I actually don't think it should be that much work, but maybe I'm just being optimistic.

@Ichoran
Ichoran commented Oct 31, 2016

@propensive is right--while it sounds plausible to me that the only way to enact this proposal, if it was adopted, would be to hire someone specifically for the job (probably requiring additional funds for the center), my point is that there be a single point of responsibility no matter how much or little labor is dedicated to it. In some ways I think 0.1 of a single responsible FTE would be better than 0.5 FTEs of labor spread across several people none of whom are ultimately responsible for how things turn out. In other words, I think the "take charge" aspect is more important than the "do it" aspect.

@heathermiller
Collaborator
heathermiller commented Oct 31, 2016 edited

Proposals are for:

  • setting the goals of a project
  • deciding how much to budget towards the proposed project

The purpose of this 0.5FTE part of the proposal is budgeting. It's going too far for anyone other than EPFL to make a fine-grained decision on hiring or on how budget is spent on a specific project. That's not the place of the committee.

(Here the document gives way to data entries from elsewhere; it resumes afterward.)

(* ===== verification/ValidatorProps.v ===== *)
(** * Stakes and keys of validators

    Whatever happens to the validators, the total stake of each is the sum of
    its active bookings, and its BLS key is bound to it alone. *)

From S2P Require Import Prelude Common Strconv GoStd Forks Tools Permissions KdaUtils KdaData DataTrie UserAccount Codec.
From S2P Require Import Balances AccountsCache Staking World SystemAccount KdaKapp WorldLemmas NetParams Proposals ProposalProps Rating Validators PeersUpdate ValidatorLemmas.
Local Open Scope Z_scope.

Create HintDb benign.

Section props.
Context `{TO : TrieOps} `{UA : AccountsAdapter userAccount} `{KA : AccountsAdapter kappAccount}
  `{PA : AccountsAdapter peerAccount} `{CU : Marshalizer UserKDA} `{FP : FloatParsers}
  {CV : Marshalizer ValidatorData} {CB : Marshalizer PeerData}
  {LV : ProtoCodec CV zeroValidator} {LB : ProtoCodec CB zeroPeerData}
  {WL : WorldLaws peerAccount} {VL : ValidatorStores KA PA}.

Implicit Types (w : world peerAccount) (s : string -> string).

(** ** Operations that leave keys and stakes alone *)

(** The fields of a peer account that say whose key it is. *)
Definition same_key (p p' : peerAccount) : Prop :=
  pa_address p' = pa_address p /\ BLSPublicKey p' = BLSPublicKey p /\
  pa_OwnerAddress p' = pa_OwnerAddress p /\ Revoked p' = Revoked p.
#[global] Instance same_key_po : PreOrder same_key.
Proof. split; [by intros p|]. intros p q r (? & ? & ? & ?) (? & ? & ? & ?). unfold same_key. splits; congruence. Qed.

Definition peers_same w w' : Prop := forall k, option_Forall2 same_key (peer_at w k) (peer_at w' k).

Lemma peers_same_refl w : peers_same w w.
Proof. intros k. destruct (peer_at w k); constructor. reflexivity. Qed.
Lemma peers_same_trans w1 w2 w3 : peers_same w1 w2 -> peers_same w2 w3 -> peers_same w1 w3.
Proof.
  intros H1 H2 k. specialize (H1 k). specialize (H2 k).
  destruct (peer_at w1 k); inversion H1; subst; rewrite <- H in H2 || rewrite <- H0 in H2; inversion H2; subst; constructor.
  by etransitivity.
Qed.

Record calm w w' : Prop := {
  ca_ok : vok w';
  ca_app : forall key, vstorage w' key = vstorage w key;
  ca_peers : peers_same w w';
}.
Lemma calm_refl w : vok w -> calm w w.
Proof. split; [done|done|apply peers_same_refl]. Qed.
Lemma calm_trans w1 w2 w3 : calm w1 w2 -> calm w2 w3 -> calm w1 w3.
Proof. intros [? A1 P1] [? A2 P2]. split; [done|intros; by rewrite A2, A1|by eapply peers_same_trans]. Qed.
Lemma same_state_calm w w' : vok w' -> same_state w w' -> calm w w'.
Proof.
  intros Hok [A B]. split; [done|done|]. intros k. rewrite B. destruct (peer_at w k); constructor. reflexivity.
Qed.
Lemma quiet_calm w w' : quiet w w' -> calm w w'.
Proof. intros [[Hok _ _] Hs]. by apply same_state_calm. Qed.

Definition benign {E B} (m : M (world peerAccount) E B) : Prop :=
  forall w w' x, vok w -> m w = (w', Ok x) -> calm w w'.

Lemma benign_bind {E B D} (m : M (world peerAccount) E B) (f : B -> M (world peerAccount) E D) :
  benign m -> (forall x, benign (f x)) -> benign (mbind f m).
Proof.
  intros Hm Hf w w' x Hok H. step H as w1 y K. pose proof (Hm _ _ _ Hok K) as C.
  eapply calm_trans; [exact C|]. eapply Hf; [apply C|exact H].
Qed.
Lemma benign_ret {E B} (x : B) : benign (E := E) (mret x).
Proof. intros w w' y Hok [= <- _]. by apply calm_refl. Qed.
Lemma benign_lift {E B} (r : res E B) : benign (lift r).
Proof. intros w w' y Hok [= <- _]. by apply calm_refl. Qed.
Lemma benign_fail {E B} (e : E) : benign (B := B) (fail e).
Proof. by intros w w' y Hok [=]. Qed.
Lemma benign_reject {E} b (e : E) : benign (reject_if b e).
Proof. intros w w' x Hok H. apply reject_if_ok in H as [_ ->]. by apply calm_refl. Qed.
Lemma benign_or_code {B} c (m : M (world peerAccount) error B) : benign m -> benign (or_code c m).
Proof.
  intros Hm w w' x Hok H. unfold or_code, with_err in H. destruct (m w) as [w1 [y|]] eqn:E; [|done].
  injection H as <- <-. by eapply Hm.
Qed.
Lemma benign_or_refuse {B} env f c (m : M (world peerAccount) error B) : benign m -> benign (or_refuse env f c m).
Proof. intros Hm w w' x Hok H. apply or_refuse_ok in H. by eapply Hm. Qed.
Lemma benign_refuse_if env b f c e : benign (refuse_if env b f c e).
Proof. intros w w' x Hok H. apply refuse_if_ok in H as [_ ->]. by apply calm_refl. Qed.
Lemma benign_receipt r : benign (Receipts_Add r).
Proof. intros w w' x Hok H. by eapply quiet_calm, Receipts_quiet. Qed.
Lemma benign_getKApp : benign getKApp.
Proof. intros w w' x Hok H. by apply validatorsApp_spec in H as [?%quiet_calm _]. Qed.
Lemma benign_loadPeer k : benign (loadPeerAccount k).
Proof. intros w w' x Hok H. by apply loadPeer_spec in H as [?%quiet_calm _]. Qed.
Lemma benign_UpdatePeer l : benign (on_cache (UpdatePeer l)).
Proof. intros w w' x Hok H. apply UpdatePeer_enabled in H as ->; [|done]. by apply calm_refl. Qed.
Lemma benign_saveKApp l : benign (saveKApp l).
Proof. intros w w' x Hok H. apply saveKApp_enabled in H as ->; [|done]. by apply calm_refl. Qed.
Lemma benign_SaveAll : benign (on_cache SaveAll).
Proof. intros w w' [] Hok H. apply SaveAll_spec in H as [? ?]; [|done]. by apply same_state_calm. Qed.

(** Whatever object [l] is. *)
Lemma benign_on_peer {B} l (m : M peerAccount error B) :
  (forall p p' x, m p = (p', Ok x) -> same_key p p') -> benign (on_peer l m).
Proof.
  intros Hm w w' x [[He Hu Hk] Hp] (p & p' & Hl & E & ->)%on_peer_ok. apply Hm in E.
  assert (addr_of p' = addr_of p) as Ha by (rewrite !vs_peer_addr; apply E).
  split; [split; [by split|by eapply write_heap_wf]|done|].
  intros k. unfold peer_at, pool_obj. cbn. destruct (objMap _ !! k) as [l'|] eqn:El.
  - destruct (decide (l = l')) as [->|Hne].
    + rewrite list_lookup_insert_eq by (by eapply lookup_lt_Some). rewrite Hl. by constructor.
    + rewrite list_lookup_insert_ne by done. destruct (heap _ !! l'); constructor. reflexivity.
  - destruct (adb_Load _ k); constructor. reflexivity.
Qed.
Lemma benign_peer_set l f : (forall p, same_key p (f p)) -> benign (peer_set l f).
Proof. intros Hf. apply benign_on_peer. intros p p' x [= <-]. apply Hf. Qed.
Lemma benign_peer_get {B} l (f : peerAccount -> B) : benign (peer_get l f).
Proof. apply benign_on_peer. intros p p' x [= <-]. reflexivity. Qed.

Lemma benign_on_kapp_read {B} l (m : M kappAccount error B) : (forall a, (m a).1 = a) -> benign (on_kapp l m).
Proof.
  intros Hr w w' x Hok (a & a' & Ha & Hm & ->)%on_kapp_ok. pose proof (Hr a) as E. rewrite Hm in E. cbn in E. subst a'.
  replace (set_cache w (write_kapp l a (w_cache w)).1) with w; [by apply calm_refl|].
  destruct w as [[e u [ad h om ol] p] rc rd]. unfold set_cache, write_kapp, set_heap. cbn in *. by rewrite list_insert_id.
Qed.

Lemma benign_for_each {A} (f : A -> M (world peerAccount) error unit) l :
  (forall x, benign (f x)) -> benign (for_each f l).
Proof. intros Hf. induction l as [|x l IH]; cbn [for_each]; [apply benign_ret|]. by apply benign_bind. Qed.

Lemma benign_getValidator l k : benign (on_kapp l (getValidator k)).
Proof. apply benign_on_kapp_read, getValidator_reads. Qed.
End props.

#[export] Hint Resolve benign_ret benign_lift benign_fail benign_reject benign_refuse_if
  benign_loadPeer benign_UpdatePeer benign_saveKApp benign_SaveAll benign_peer_get benign_getValidator : benign.

(** [benign] composes operations known to be benign; a peer is changed by
    operations that keep its key. *)
Ltac benign :=
  repeat first
    [ solve [auto with benign] | apply benign_getKApp | apply benign_receipt
    | apply benign_bind; [|intros ?]
    | apply benign_or_code | apply benign_or_refuse
    | apply benign_for_each; intros ?
    | apply benign_peer_set; intros ?; solve [repeat case_match; done]
    | case_match ].

Section updates.
Context `{TO : TrieOps} `{UA : AccountsAdapter userAccount} `{KA : AccountsAdapter kappAccount}
  `{PA : AccountsAdapter peerAccount} `{CU : Marshalizer UserKDA} `{FP : FloatParsers}
  {CV : Marshalizer ValidatorData} {CB : Marshalizer PeerData}
  {LV : ProtoCodec CV zeroValidator} {LB : ProtoCodec CB zeroPeerData}
  {WL : WorldLaws peerAccount} {VL : ValidatorStores KA PA}.
Variable env : updateEnv.
Variable range_missed : gmap string RateChange -> list (string * RateChange).

Lemma jail_same_key p : same_key p (jailValidatorIfBadRating env p).
Proof. unfold jailValidatorIfBadRating. by case_match. Qed.
Lemma benign_jail l : benign (peer_set l (jailValidatorIfBadRating env)).
Proof. apply benign_peer_set, jail_same_key. Qed.
Lemma benign_rater : benign (rater env).
Proof. unfold rater. case_match; auto with benign. Qed.
#[local] Hint Resolve benign_jail benign_rater : benign.

Lemma benign_getPeerAccount k app : benign (getPeerAccount k app).
Proof. unfold getPeerAccount. benign. Qed.
Lemma benign_accounting l : benign (peerForEpochAccounting env l).
Proof. unfold peerForEpochAccounting. benign. Qed.
Lemma benign_saveAccounting l l' : benign (saveEpochAccounting l l').
Proof. unfold saveEpochAccounting. benign. Qed.
#[local] Hint Resolve benign_getPeerAccount benign_accounting benign_saveAccounting : benign.

Lemma benign_ratings infos : benign (ProcessRatingsEndOfEpoch env infos).
Proof.
  unfold ProcessRatingsEndOfEpoch.
  assert (forall t l, benign (process_ratings env t l)) as H.
  { intros t l. induction l as [|i l IH]; cbn [process_ratings]; [benign|].
    apply benign_bind; [|intros ?; apply benign_bind; [done|benign]].
    case_match; [benign|]. unfold verifySignaturesBelowSignedThreshold. benign. }
  benign.
Qed.
Lemma benign_reset infos : benign (ResetValidatorStatisticsAtNewEpoch env infos).
Proof.
  unfold ResetValidatorStatisticsAtNewEpoch.
  assert (forall l, benign (reset_statistics env l)) as H.
  { induction l as [|i l IH]; cbn [reset_statistics]; [benign|]. case_match; [done|].
    do 2 (apply benign_bind; [benign|intros ?]).
    apply benign_bind; [|intros ?; benign].
    apply benign_peer_set. intros p. unfold setToJailedIfNeeded. repeat case_match; done. }
  benign.
Qed.
Lemma benign_missed mb : benign (UpdateMissedBlocksCounters env range_missed mb).
Proof. unfold UpdateMissedBlocksCounters, decreasePeerCounter. benign. Qed.
Lemma benign_save_updates owners peerType : benign (SaveUpdatesForNodesMap env owners peerType).
Proof.
  unfold SaveUpdatesForNodesMap, saveUpdatesForList.
  assert (forall app l i, benign (save_updates env app i l peerType)) as H.
  { induction l as [|a l IH]; intros i; cbn [save_updates]; [benign|]. unfold processValidator. benign. }
  benign.
Qed.
Lemma benign_decrease_all ks missed size : benign (DecreaseAll env ks missed size).
Proof. unfold DecreaseAll, decreaseElectedValidator. benign. Qed.
Lemma benign_decrease k b : benign (DecreaseTempRating env k b).
Proof. unfold DecreaseTempRating. benign. Qed.
Lemma benign_credit bm lf vf k i : benign (creditElectedValidator env bm lf vf k i).
Proof. unfold creditElectedValidator. benign. Qed.
Lemma benign_block ks bm fees : benign (UpdateValidatorInfoOnSuccessfulBlock env ks bm fees).
Proof.
  unfold UpdateValidatorInfoOnSuccessfulBlock.
  assert (forall lf vf l i, benign (credit_all env bm lf vf l i)) as H.
  { induction l as [|k l IH]; intros i; cbn [credit_all]; [benign|]. apply benign_bind; [apply benign_credit|done]. }
  benign.
Qed.
Lemma benign_unjail k : benign (Unjail env k).
Proof. unfold Unjail. benign. Qed.
End updates.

Correct protocol here should instead be discussing/deciding whether or not 1 person at 50% is the adequate amount financially to invest in this.

@soc
soc commented Oct 31, 2016

@Ichoran Why not ask people who have a proven track record of getting things done like @ochrons (Scala.js) and @charafau (Scala-on-Android) to assume some leadership role instead?

From my point of view the problem is that we have too many people that want to be in charge, and not enough people who take responsibility and get things done.

@Ichoran
Ichoran commented Oct 31, 2016

@soc - A Scala Center employee who was responsible for making it happen could delegate to someone else if that was the best way to get it to happen. I would leave it to the responsible party to make the decision about how to best accomplish this. (This is the whole point of having one responsible person.)

@heathermiller - I have a notoriously bad record for estimating how much effort something will take, so I'll leave the person-hours-of-investment discussion to others. My points are limited to: (1) One person in charge; (2) coordination/organization is valuable, not just doing it oneself.

@heathermiller
Collaborator

My points are limited to: (1) One person in charge; (2) coordination/organization is valuable, not just doing it oneself.

@Ichoran Thanks for the clarifications. I understand your points. I just have to point out here that while your points are useful, these points aren't for the proposal. The proposal should answer two questions:

  • what should we try to achieve? (list goals)
  • how much should we spend? (in FTE)

This is the information the committee needs to make a decision whether or not to allocate the proposed budget to the proposed project. The rest; details like management, hiring, etc, needs to be left up to EPFL (by mandate).

@Ichoran
Ichoran commented Oct 31, 2016

Okay, then I'd propose adding these goals:

  1. There should be strong community involvement in documentation not only to improve the documentation but also since this can strengthen the community and build a culture that views documentation, training, and usability as important.
  2. Members of the community should be able to get timely and authoritative advice and answers on all aspects of improving documentation, and it should be crystal clear how to find or solicit such advice and answers.

This is sort of suggested by "ongoing attention", but really, attention itself is an implementation detail.

@sschaef
sschaef commented Oct 31, 2016 edited

I don't disagree with the goal of this proposal to move maintenance responsibility but I disagree with the real outcome this proposal would have. This proposal only talks of "maintenance responsibility" but not of ownership, which is a mistake because these two things can't be separated.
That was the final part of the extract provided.